_EXERCISE OBJECTIVE_.
Word for word, give the listing below again.

_SUPPLIED ENTRIES_.
(** * OGTaudio: the transcription and translation pipeline of [script_translator.py]

    A shallow embedding of class [GameTranslator] and of [main].  Python
    strings are sequences of code points; the methods are computations in a
    state and exception monad over a world made of the translator object, the
    file system, the clock and the trace of observable events.  What the
    external world decides (the outcome of a spawned process, the readings of
    the clock, the built-in [str.lower]) is an explicit environment.

    The boundary with Python's libraries is drawn as follows.
    - [subprocess.run] rejects an argument list that holds a NUL character
      ([ValueError]), or fails to start the executable ([OSError]), or runs
      it to its exit; captured output that is not text raises
      [UnicodeDecodeError], and with [check=True] a non-zero status raises
      [CalledProcessError].  A spawn is recorded in the trace when it is
      attempted.
    - The contents of a text file and the standard output of a process are
      the decoded texts that [read()] and [text=True] deliver.  Reading a
      path that holds nothing raises [FileNotFoundError], a file that is not
      text [UnicodeDecodeError], a directory [IsADirectoryError], a file
      without read permission [PermissionError].
    - [print] always succeeds; each call is recorded with the values that it
      formats, one constructor of [output] for each call of the source.
    - [time.time()] returns a float and [-] on floats is the subtraction of
      IEEE 754 binary64, that of the primitive floats. *)

From Stdlib Require Import List String Ascii ZArith NArith Bool Lia.
From Stdlib Require Import PrimFloat.
Import ListNotations.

_RESULT OF THIS EXERCISE_.
(** * OGTaudio: the transcription and translation pipeline of [script_translator.py]

    A shallow embedding of class [GameTranslator] and of [main].  Python
    strings are sequences of code points; the methods are computations in a
    state and exception monad over a world made of the translator object, the
    file system, the clock and the trace of observable events.  What the
    external world decides (the outcome of a spawned process, the readings of
    the clock, the built-in [str.lower]) is an explicit environment.

    The boundary with Python's libraries is drawn as follows.
    - [subprocess.run] rejects an argument list that holds a NUL character
      ([ValueError]), or fails to start the executable ([OSError]), or runs
      it to its exit; captured output that is not text raises
      [UnicodeDecodeError], and with [check=True] a non-zero status raises
      [CalledProcessError].  A spawn is recorded in the trace when it is
      attempted.
    - The contents of a text file and the standard output of a process are
      the decoded texts that [read()] and [text=True] deliver.  Reading a
      path that holds nothing raises [FileNotFoundError], a file that is not
      text [UnicodeDecodeError], a directory [IsADirectoryError], a file
      without read permission [PermissionError].
    - [print] always succeeds; each call is recorded with the values that it
      formats, one constructor of [output] for each call of the source.
    - [time.time()] returns a float and [-] on floats is the subtraction of
      IEEE 754 binary64, that of the primitive floats. *)

From Stdlib Require Import List String Ascii ZArith NArith Bool Lia.
From Stdlib Require Import PrimFloat.
Import ListNotations.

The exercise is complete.